Lemma valid_wrap l k ts : Forall valid_token ts → Forall valid_token (wrap l k ts).
Proof.
  intros H. unfold wrap, paren. case_if; [|done].
  apply Forall_cons; split; [done|]. apply Forall_app; split; [done|].
  by apply Forall_singleton.
Qed.

Lemma valid_path fs :
  Forall (λ f, ident_text f = true) fs → Forall valid_token (path_tokens fs).
Proof.
  induction 1 as [|f fs Hf Hfs IH]; [constructor|].
  apply Forall_cons; split; [done|]. by apply Forall_cons.
Qed.

Lemma valid_print e l : writable e → Forall valid_token (print l e).
Proof.
  revert l; induction e as [s|txt f|b| |root fs|e IH|op a IHa b IHb|a IHa b IHb|a IHa b IHb];
    intros l He; cbn [print writable] in *.
  - by apply Forall_singleton.
  - by apply Forall_singleton.
  - apply Forall_singleton. destruct b; unfold valid_token; simpl; auto.
  - by apply Forall_singleton.
  - destruct He. apply Forall_cons; split; [done|]. by apply valid_path.
  - apply valid_wrap, Forall_cons. split; [done|auto].
  - destruct He. apply valid_wrap, Forall_app; split; [auto|].
    apply Forall_cons; split; [by destruct op|auto].
  - destruct He. apply valid_wrap, Forall_app; split; [auto|].
    apply Forall_cons; split; [done|auto].
  - destruct He. apply valid_wrap, Forall_app; split; [auto|].
    apply Forall_cons; split; [done|auto].
Qed.

(** The source text of an expression. *)
Definition source (e : expr) : string := render (print 0 e).


(** C1: The evaluator agrees with the reference semantics on every expression
    that can be written down: the source text of [e], parenthesised only where
    precedence asks for it, evaluates to [denote vars e] (the value or the
    error), whatever the variables. Operands after the deciding one of an
    [&&] or [||] chain are passed over without being evaluated. *)
Theorem evalExpression_correct e vars :
  writable e → evalExpression (source e) vars = denote vars e.
Proof.
  intros He. unfold evalExpression, source. rewrite lex_render by (by apply valid_print).
  apply eval_print.
Qed.

Definition sample_expr : expr :=
  EOr (EAnd (ECmp CGt (EPath "n" ["score"]) (ENum "-1.5" (default float_zero (parse_float "-1.5"))))
            (ENot (EOr (EPath "done" []) (EStr "it's \ ok"))))
      (ECmp CEq (EPath "n" ["items"; "length"]) (ENum "2" (float_of_Z 2))).

Definition sample_vars : gmap string value :=
  {[ "n" := VMap {[ "score" := VFloat (float_of_Z 3); "items" := VList [VNil; VInt 4] ]};
     "done" := VBool false ]}.

Lemma evalExpression_correct_witness :
  writable sample_expr ∧
  evalExpression (source sample_expr) sample_vars = Ok (VBool true).
Proof.
  assert (H : writable sample_expr) by (simpl; repeat split; try done; repeat constructor).
  split; [exact H|]. rewrite (evalExpression_correct sample_expr sample_vars H). reflexivity.
Defined.

(** ** Malformed operands after the deciding one *)
Section Malformed.
Context (vars : gmap string value) (e : expr) (v : value).
Context (He : writable e) (Hv : denote vars e = Ok v).

(** The source of [e] followed by [||] and one more token. *)
Definition or_source (e : expr) (t : token) : string :=
  render (print 0 e ++ [tok tokOr "||"; t]).

Local Definition or_tokens (t : token) : list token :=
  print 0 e ++ [tok tokOr "||"; t; eof].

___

**What the exercise asks**
Exactly as they appear above, return all of the records.

**Completed task**
Lemma valid_wrap l k ts : Forall valid_token ts → Forall valid_token (wrap l k ts).
Proof.
  intros H. unfold wrap, paren. case_if; [|done].
  apply Forall_cons; split; [done|]. apply Forall_app; split; [done|].
  by apply Forall_singleton.
Qed.

Lemma valid_path fs :
  Forall (λ f, ident_text f = true) fs → Forall valid_token (path_tokens fs).
Proof.
  induction 1 as [|f fs Hf Hfs IH]; [constructor|].
  apply Forall_cons; split; [done|]. by apply Forall_cons.
Qed.

Lemma valid_print e l : writable e → Forall valid_token (print l e).
Proof.
  revert l; induction e as [s|txt f|b| |root fs|e IH|op a IHa b IHb|a IHa b IHb|a IHa b IHb];
    intros l He; cbn [print writable] in *.
  - by apply Forall_singleton.
  - by apply Forall_singleton.
  - apply Forall_singleton. destruct b; unfold valid_token; simpl; auto.
  - by apply Forall_singleton.
  - destruct He. apply Forall_cons; split; [done|]. by apply valid_path.
  - apply valid_wrap, Forall_cons. split; [done|auto].
  - destruct He. apply valid_wrap, Forall_app; split; [auto|].
    apply Forall_cons; split; [by destruct op|auto].
  - destruct He. apply valid_wrap, Forall_app; split; [auto|].
    apply Forall_cons; split; [done|auto].
  - destruct He. apply valid_wrap, Forall_app; split; [auto|].
    apply Forall_cons; split; [done|auto].
Qed.

(** The source text of an expression. *)
Definition source (e : expr) : string := render (print 0 e).


(** C1: The evaluator agrees with the reference semantics on every expression
    that can be written down: the source text of [e], parenthesised only where
    precedence asks for it, evaluates to [denote vars e] (the value or the
    error), whatever the variables. Operands after the deciding one of an
    [&&] or [||] chain are passed over without being evaluated. *)
Theorem evalExpression_correct e vars :
  writable e → evalExpression (source e) vars = denote vars e.
Proof.
  intros He. unfold evalExpression, source. rewrite lex_render by (by apply valid_print).
  apply eval_print.
Qed.

Definition sample_expr : expr :=
  EOr (EAnd (ECmp CGt (EPath "n" ["score"]) (ENum "-1.5" (default float_zero (parse_float "-1.5"))))
            (ENot (EOr (EPath "done" []) (EStr "it's \ ok"))))
      (ECmp CEq (EPath "n" ["items"; "length"]) (ENum "2" (float_of_Z 2))).

Definition sample_vars : gmap string value :=
  {[ "n" := VMap {[ "score" := VFloat (float_of_Z 3); "items" := VList [VNil; VInt 4] ]};
     "done" := VBool false ]}.

Lemma evalExpression_correct_witness :
  writable sample_expr ∧
  evalExpression (source sample_expr) sample_vars = Ok (VBool true).
Proof.
  assert (H : writable sample_expr) by (simpl; repeat split; try done; repeat constructor).
  split; [exact H|]. rewrite (evalExpression_correct sample_expr sample_vars H). reflexivity.
Defined.

(** ** Malformed operands after the deciding one *)
Section Malformed.
Context (vars : gmap string value) (e : expr) (v : value).
Context (He : writable e) (Hv : denote vars e = Ok v).

(** The source of [e] followed by [||] and one more token. *)
Definition or_source (e : expr) (t : token) : string :=
  render (print 0 e ++ [tok tokOr "||"; t]).

Local Definition or_tokens (t : token) : list token :=
  print 0 e ++ [tok tokOr "||"; t; eof].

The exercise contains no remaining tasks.